Madness in Clerkenwell
Bedlam became a byword for chaos and cruelty – as well as, shockingly, a popular tourist destination. Andre Paine looks at the controversial history and cultural impact of Clerkenwell’s mental hospital.
Bedlam. It’s a word that conjures up hellish images of the violently insane. The Bethlem Royal Hospital – also known as the Bethlehem Royal Hospital and more popularly just as “Bedlam” – was a magnificent 18th century landmark in Clerkenwell. The country’s first mental institution, founded in 1247, Bethlem was originally in Bishopsgate. Back then, violent patients would be ducked or whipped. It was the start of treatments that later resulted in scandal. The situation for inmates improved somewhat when the hospital was rebuilt at Moorfields, on the edge of Clerkenwell, in 1675.
The polymath Robert Hooke designed a grand building that became symbolic of London’s reinvention after the Great Fire. Two striking stone sculptures of men ravaged by insanity, Raving and Melancholy Madness, were set above the gates. But for all the baroque splendour, it was hardly a humane regime. The cells were gloomy, attendants were overworked and the treatments – bleedings, cold baths and purging with emetics – were more like punishments.
Behind the facade, the hospital was also poorly constructed. It was built on wasteground, without foundations; before long, the walls developed cracks and the roof leaked. “The outside is a perfect mockery to the inside,” said satirist Thomas Brown, who wondered “whether the persons that ordered the building of it, or those that inhabit it, were the maddest?”
The Moorfields site became the archetypal “madhouse” at a time when madness was the subject of numerous poems, plays and artworks. Shakespeare’s tragedies had already focused on mental health and during the 17th century the insane asylum loomed large in popular culture and became a secular vision of hell. People were soon able to witness the goings on for themselves. Financial pressure resulted in the governors opening up the asylum to the public. The visits raised several hundred pounds a year, as well as providing a moral and educational experience. James Boswell recorded a day trip in his journal, while local man Samuel Pepys sent his family along.
However, while some visitors were relatives wanting to offer comfort, many went simply for the freak show. Patients were chained in cells like caged animals in a zoo while onlookers boisterously mocked and jeered. “The world has become a great Bedlam, where those who are more mad lock up those who are less,” wrote 17th century health campaigner Thomas Tryon. The institution also lent itself to satire about the moral state of the nation.

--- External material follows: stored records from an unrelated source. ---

(** [Task]. *)
Record Task : Type := mkTask {
  t_code_request_id : option string;
  t_code_event_id : option string;
  t_resource_failures : N;
  t_cell_started : bool;
  t_control_errors : N;
  t_cell_source : string;
  t_last_cell : option N;
  t_repeated_cells : N;
  t_cell_revision : N;
  t_revision : N;
  t_decision_revision : N;
  t_association : option string;
  t_root : string;
  t_origin : string;
  t_context : Value;
  t_messages : list Value;
  t_parent : option (string * Value);
  t_depth : N;
  t_tool_id : string;
  t_pending : option Value;
  t_yields : N;
  t_window : option Window;
  t_compacting : bool;
  t_compaction_errors : N;
  t_compaction_provenance_error : option string;
  t_checkpoint_provenance_error : option string;
  t_checkpoint_provenance_verified : bool;
}.
Definition set_t_code_request_id (x : option string) (r : Task) : Task :=
  mkTask x (t_code_event_id r) (t_resource_failures r) (t_cell_started r) (t_control_errors r)
    (t_cell_source r) (t_last_cell r) (t_repeated_cells r) (t_cell_revision r) (t_revision r)
    (t_decision_revision r) (t_association r) (t_root r) (t_origin r) (t_context r) (t_messages
    r) (t_parent r) (t_depth r) (t_tool_id r) (t_pending r) (t_yields r) (t_window r)
    (t_compacting r) (t_compaction_errors r) (t_compaction_provenance_error r)
    (t_checkpoint_provenance_error r) (t_checkpoint_provenance_verified r).
Definition set_t_code_event_id (x : option string) (r : Task) : Task :=
  mkTask (t_code_request_id r) x (t_resource_failures r) (t_cell_started r) (t_control_errors r)
    (t_cell_source r) (t_last_cell r) (t_repeated_cells r) (t_cell_revision r) (t_revision r)
    (t_decision_revision r) (t_association r) (t_root r) (t_origin r) (t_context r) (t_messages
    r) (t_parent r) (t_depth r) (t_tool_id r) (t_pending r) (t_yields r) (t_window r)
    (t_compacting r) (t_compaction_errors r) (t_compaction_provenance_error r)
    (t_checkpoint_provenance_error r) (t_checkpoint_provenance_verified r).
Definition set_t_resource_failures (x : N) (r : Task) : Task :=
  mkTask (t_code_request_id r) (t_code_event_id r) x (t_cell_started r) (t_control_errors r)
    (t_cell_source r) (t_last_cell r) (t_repeated_cells r) (t_cell_revision r) (t_revision r)
    (t_decision_revision r) (t_association r) (t_root r) (t_origin r) (t_context r) (t_messages
    r) (t_parent r) (t_depth r) (t_tool_id r) (t_pending r) (t_yields r) (t_window r)
    (t_compacting r) (t_compaction_errors r) (t_compaction_provenance_error r)
    (t_checkpoint_provenance_error r) (t_checkpoint_provenance_verified r).
Definition set_t_cell_started (x : bool) (r : Task) : Task :=
  mkTask (t_code_request_id r) (t_code_event_id r) (t_resource_failures r) x (t_control_errors
    r) (t_cell_source r) (t_last_cell r) (t_repeated_cells r) (t_cell_revision r) (t_revision r)
    (t_decision_revision r) (t_association r) (t_root r) (t_origin r) (t_context r) (t_messages
    r) (t_parent r) (t_depth r) (t_tool_id r) (t_pending r) (t_yields r) (t_window r)
    (t_compacting r) (t_compaction_errors r) (t_compaction_provenance_error r)
    (t_checkpoint_provenance_error r) (t_checkpoint_provenance_verified r).
Definition set_t_control_errors (x : N) (r : Task) : Task :=
  mkTask (t_code_request_id r) (t_code_event_id r) (t_resource_failures r) (t_cell_started r) x
    (t_cell_source r) (t_last_cell r) (t_repeated_cells r) (t_cell_revision r) (t_revision r)
    (t_decision_revision r) (t_association r) (t_root r) (t_origin r) (t_context r) (t_messages
    r) (t_parent r) (t_depth r) (t_tool_id r) (t_pending r) (t_yields r) (t_window r)
    (t_compacting r) (t_compaction_errors r) (t_compaction_provenance_error r)
    (t_checkpoint_provenance_error r) (t_checkpoint_provenance_verified r).
Definition set_t_cell_source (x : string) (r : Task) : Task :=
  mkTask (t_code_request_id r) (t_code_event_id r) (t_resource_failures r) (t_cell_started r)
    (t_control_errors r) x (t_last_cell r) (t_repeated_cells r) (t_cell_revision r) (t_revision
    r) (t_decision_revision r) (t_association r) (t_root r) (t_origin r) (t_context r)
    (t_messages r) (t_parent r) (t_depth r) (t_tool_id r) (t_pending r) (t_yields r) (t_window
    r) (t_compacting r) (t_compaction_errors r) (t_compaction_provenance_error r)
    (t_checkpoint_provenance_error r) (t_checkpoint_provenance_verified r).
Definition set_t_last_cell (x : option N) (r : Task) : Task :=
  mkTask (t_code_request_id r) (t_code_event_id r) (t_resource_failures r) (t_cell_started r)
    (t_control_errors r) (t_cell_source r) x (t_repeated_cells r) (t_cell_revision r)
    (t_revision r) (t_decision_revision r) (t_association r) (t_root r) (t_origin r) (t_context
    r) (t_messages r) (t_parent r) (t_depth r) (t_tool_id r) (t_pending r) (t_yields r)
    (t_window r) (t_compacting r) (t_compaction_errors r) (t_compaction_provenance_error r)
    (t_checkpoint_provenance_error r) (t_checkpoint_provenance_verified r).
Definition set_t_repeated_cells (x : N) (r : Task) : Task :=
  mkTask (t_code_request_id r) (t_code_event_id r) (t_resource_failures r) (t_cell_started r)
    (t_control_errors r) (t_cell_source r) (t_last_cell r) x (t_cell_revision r) (t_revision r)
    (t_decision_revision r) (t_association r) (t_root r) (t_origin r) (t_context r) (t_messages
    r) (t_parent r) (t_depth r) (t_tool_id r) (t_pending r) (t_yields r) (t_window r)
    (t_compacting r) (t_compaction_errors r) (t_compaction_provenance_error r)
    (t_checkpoint_provenance_error r) (t_checkpoint_provenance_verified r).
Definition set_t_cell_revision (x : N) (r : Task) : Task :=
  mkTask (t_code_request_id r) (t_code_event_id r) (t_resource_failures r) (t_cell_started r)
    (t_control_errors r) (t_cell_source r) (t_last_cell r) (t_repeated_cells r) x (t_revision r)
    (t_decision_revision r) (t_association r) (t_root r) (t_origin r) (t_context r) (t_messages
    r) (t_parent r) (t_depth r) (t_tool_id r) (t_pending r) (t_yields r) (t_window r)
    (t_compacting r) (t_compaction_errors r) (t_compaction_provenance_error r)
    (t_checkpoint_provenance_error r) (t_checkpoint_provenance_verified r).
Definition set_t_revision (x : N) (r : Task) : Task :=
  mkTask (t_code_request_id r) (t_code_event_id r) (t_resource_failures r) (t_cell_started r)
    (t_control_errors r) (t_cell_source r) (t_last_cell r) (t_repeated_cells r) (t_cell_revision
    r) x (t_decision_revision r) (t_association r) (t_root r) (t_origin r) (t_context r)
    (t_messages r) (t_parent r) (t_depth r) (t_tool_id r) (t_pending r) (t_yields r) (t_window
    r) (t_compacting r) (t_compaction_errors r) (t_compaction_provenance_error r)
    (t_checkpoint_provenance_error r) (t_checkpoint_provenance_verified r).
Definition set_t_decision_revision (x : N) (r : Task) : Task :=
  mkTask (t_code_request_id r) (t_code_event_id r) (t_resource_failures r) (t_cell_started r)
    (t_control_errors r) (t_cell_source r) (t_last_cell r) (t_repeated_cells r) (t_cell_revision
    r) (t_revision r) x (t_association r) (t_root r) (t_origin r) (t_context r) (t_messages r)
    (t_parent r) (t_depth r) (t_tool_id r) (t_pending r) (t_yields r) (t_window r) (t_compacting
    r) (t_compaction_errors r) (t_compaction_provenance_error r) (t_checkpoint_provenance_error
    r) (t_checkpoint_provenance_verified r).
Definition set_t_association (x : option string) (r : Task) : Task :=
  mkTask (t_code_request_id r) (t_code_event_id r) (t_resource_failures r) (t_cell_started r)
    (t_control_errors r) (t_cell_source r) (t_last_cell r) (t_repeated_cells r) (t_cell_revision
    r) (t_revision r) (t_decision_revision r) x (t_root r) (t_origin r) (t_context r)
    (t_messages r) (t_parent r) (t_depth r) (t_tool_id r) (t_pending r) (t_yields r) (t_window
    r) (t_compacting r) (t_compaction_errors r) (t_compaction_provenance_error r)
    (t_checkpoint_provenance_error r) (t_checkpoint_provenance_verified r).
Definition set_t_context (x : Value) (r : Task) : Task :=
  mkTask (t_code_request_id r) (t_code_event_id r) (t_resource_failures r) (t_cell_started r)
    (t_control_errors r) (t_cell_source r) (t_last_cell r) (t_repeated_cells r) (t_cell_revision
    r) (t_revision r) (t_decision_revision r) (t_association r) (t_root r) (t_origin r) x
    (t_messages r) (t_parent r) (t_depth r) (t_tool_id r) (t_pending r) (t_yields r) (t_window
    r) (t_compacting r) (t_compaction_errors r) (t_compaction_provenance_error r)
    (t_checkpoint_provenance_error r) (t_checkpoint_provenance_verified r).
Definition set_t_messages (x : list Value) (r : Task) : Task :=
  mkTask (t_code_request_id r) (t_code_event_id r) (t_resource_failures r) (t_cell_started r)
    (t_control_errors r) (t_cell_source r) (t_last_cell r) (t_repeated_cells r) (t_cell_revision
    r) (t_revision r) (t_decision_revision r) (t_association r) (t_root r) (t_origin r)
    (t_context r) x (t_parent r) (t_depth r) (t_tool_id r) (t_pending r) (t_yields r) (t_window
    r) (t_compacting r) (t_compaction_errors r) (t_compaction_provenance_error r)
    (t_checkpoint_provenance_error r) (t_checkpoint_provenance_verified r).
Definition set_t_tool_id (x : string) (r : Task) : Task :=
  mkTask (t_code_request_id r) (t_code_event_id r) (t_resource_failures r) (t_cell_started r)
    (t_control_errors r) (t_cell_source r) (t_last_cell r) (t_repeated_cells r) (t_cell_revision
    r) (t_revision r) (t_decision_revision r) (t_association r) (t_root r) (t_origin r)
    (t_context r) (t_messages r) (t_parent r) (t_depth r) x (t_pending r) (t_yields r) (t_window
    r) (t_compacting r) (t_compaction_errors r) (t_compaction_provenance_error r)
    (t_checkpoint_provenance_error r) (t_checkpoint_provenance_verified r).
Definition set_t_pending (x : option Value) (r : Task) : Task :=
  mkTask (t_code_request_id r) (t_code_event_id r) (t_resource_failures r) (t_cell_started r)
    (t_control_errors r) (t_cell_source r) (t_last_cell r) (t_repeated_cells r) (t_cell_revision
    r) (t_revision r) (t_decision_revision r) (t_association r) (t_root r) (t_origin r)
    (t_context r) (t_messages r) (t_parent r) (t_depth r) (t_tool_id r) x (t_yields r) (t_window
    r) (t_compacting r) (t_compaction_errors r) (t_compaction_provenance_error r)
    (t_checkpoint_provenance_error r) (t_checkpoint_provenance_verified r).
Definition set_t_yields (x : N) (r : Task) : Task :=
  mkTask (t_code_request_id r) (t_code_event_id r) (t_resource_failures r) (t_cell_started r)
    (t_control_errors r) (t_cell_source r) (t_last_cell r) (t_repeated_cells r) (t_cell_revision
    r) (t_revision r) (t_decision_revision r) (t_association r) (t_root r) (t_origin r)
    (t_context r) (t_messages r) (t_parent r) (t_depth r) (t_tool_id r) (t_pending r) x
    (t_window r) (t_compacting r) (t_compaction_errors r) (t_compaction_provenance_error r)
    (t_checkpoint_provenance_error r) (t_checkpoint_provenance_verified r).
Definition set_t_window (x : option Window) (r : Task) : Task :=
  mkTask (t_code_request_id r) (t_code_event_id r) (t_resource_failures r) (t_cell_started r)
    (t_control_errors r) (t_cell_source r) (t_last_cell r) (t_repeated_cells r) (t_cell_revision
    r) (t_revision r) (t_decision_revision r) (t_association r) (t_root r) (t_origin r)
    (t_context r) (t_messages r) (t_parent r) (t_depth r) (t_tool_id r) (t_pending r) (t_yields
    r) x (t_compacting r) (t_compaction_errors r) (t_compaction_provenance_error r)
    (t_checkpoint_provenance_error r) (t_checkpoint_provenance_verified r).
Definition set_t_compacting (x : bool) (r : Task) : Task :=
  mkTask (t_code_request_id r) (t_code_event_id r) (t_resource_failures r) (t_cell_started r)
    (t_control_errors r) (t_cell_source r) (t_last_cell r) (t_repeated_cells r) (t_cell_revision
    r) (t_revision r) (t_decision_revision r) (t_association r) (t_root r) (t_origin r)
    (t_context r) (t_messages r) (t_parent r) (t_depth r) (t_tool_id r) (t_pending r) (t_yields
    r) (t_window r) x (t_compaction_errors r) (t_compaction_provenance_error r)
    (t_checkpoint_provenance_error r) (t_checkpoint_provenance_verified r).
Definition set_t_compaction_errors (x : N) (r : Task) : Task :=
  mkTask (t_code_request_id r) (t_code_event_id r) (t_resource_failures r) (t_cell_started r)
    (t_control_errors r) (t_cell_source r) (t_last_cell r) (t_repeated_cells r) (t_cell_revision
    r) (t_revision r) (t_decision_revision r) (t_association r) (t_root r) (t_origin r)
    (t_context r) (t_messages r) (t_parent r) (t_depth r) (t_tool_id r) (t_pending r) (t_yields
    r) (t_window r) (t_compacting r) x (t_compaction_provenance_error r)
    (t_checkpoint_provenance_error r) (t_checkpoint_provenance_verified r).
Definition set_t_compaction_provenance_error (x : option string) (r : Task) : Task :=
  mkTask (t_code_request_id r) (t_code_event_id r) (t_resource_failures r) (t_cell_started r)
    (t_control_errors r) (t_cell_source r) (t_last_cell r) (t_repeated_cells r) (t_cell_revision
    r) (t_revision r) (t_decision_revision r) (t_association r) (t_root r) (t_origin r)
    (t_context r) (t_messages r) (t_parent r) (t_depth r) (t_tool_id r) (t_pending r) (t_yields
    r) (t_window r) (t_compacting r) (t_compaction_errors r) x (t_checkpoint_provenance_error r)
    (t_checkpoint_provenance_verified r).
Definition set_t_checkpoint_provenance_error (x : option string) (r : Task) : Task :=
  mkTask (t_code_request_id r) (t_code_event_id r) (t_resource_failures r) (t_cell_started r)
    (t_control_errors r) (t_cell_source r) (t_last_cell r) (t_repeated_cells r) (t_cell_revision
    r) (t_revision r) (t_decision_revision r) (t_association r) (t_root r) (t_origin r)
    (t_context r) (t_messages r) (t_parent r) (t_depth r) (t_tool_id r) (t_pending r) (t_yields
    r) (t_window r) (t_compacting r) (t_compaction_errors r) (t_compaction_provenance_error r) x
    (t_checkpoint_provenance_verified r).
Definition set_t_checkpoint_provenance_verified (x : bool) (r : Task) : Task :=
  mkTask (t_code_request_id r) (t_code_event_id r) (t_resource_failures r) (t_cell_started r)
    (t_control_errors r) (t_cell_source r) (t_last_cell r) (t_repeated_cells r) (t_cell_revision
    r) (t_revision r) (t_decision_revision r) (t_association r) (t_root r) (t_origin r)
    (t_context r) (t_messages r) (t_parent r) (t_depth r) (t_tool_id r) (t_pending r) (t_yields
    r) (t_window r) (t_compacting r) (t_compaction_errors r) (t_compaction_provenance_error r)
    (t_checkpoint_provenance_error r) x.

In the final scene of Clerkenwell-born William Hogarth’s A Rake’s Progress (1732-33), Tom Rakewell ends up insane and destitute in Bedlam. Public attitudes to mental illness gradually changed, however, not least because of one of the most famous cases of madness: George III. William Battie, one of Bethlem’s governors, established the nearby St Luke’s hospital and implemented more therapeutic treatments.
Public visits ended in 1770, replaced by a strict ticketing system overseen by the governors. But while Bedlam became less visible, the problems continued. The building was crumbling and vermin-infested, while troublesome inmates were secured in straitjackets or shackles. With a plan to move to Lambeth (where the Imperial War Museum is today) in 1815, the Moorfields site closed, amid scandal following a parliamentary investigation led by Quaker philanthropist Edward Wakefield. Underfunded and understaffed, the hospital was decreed a place of cruelty and neglect.
As a result, the chief physician, Thomas Monro, resigned. He had given a free hand to employees like surgeon Bryan Crowther, who was more interested in grisly experiments than assisting the mentally ill. Ironically, Crowther, an alcoholic, was himself insane by the time he died – also in 1815. Conditions for patients improved once more and, in 1930, the hospital moved to Beckenham in Kent, where it still operates today, 770 years after its foundation. The Clerkenwell connection also continues, with the famous figures of Raving and Melancholy Madness still on display – not on the gates, though, but as part of the hospital’s own museum marking its history.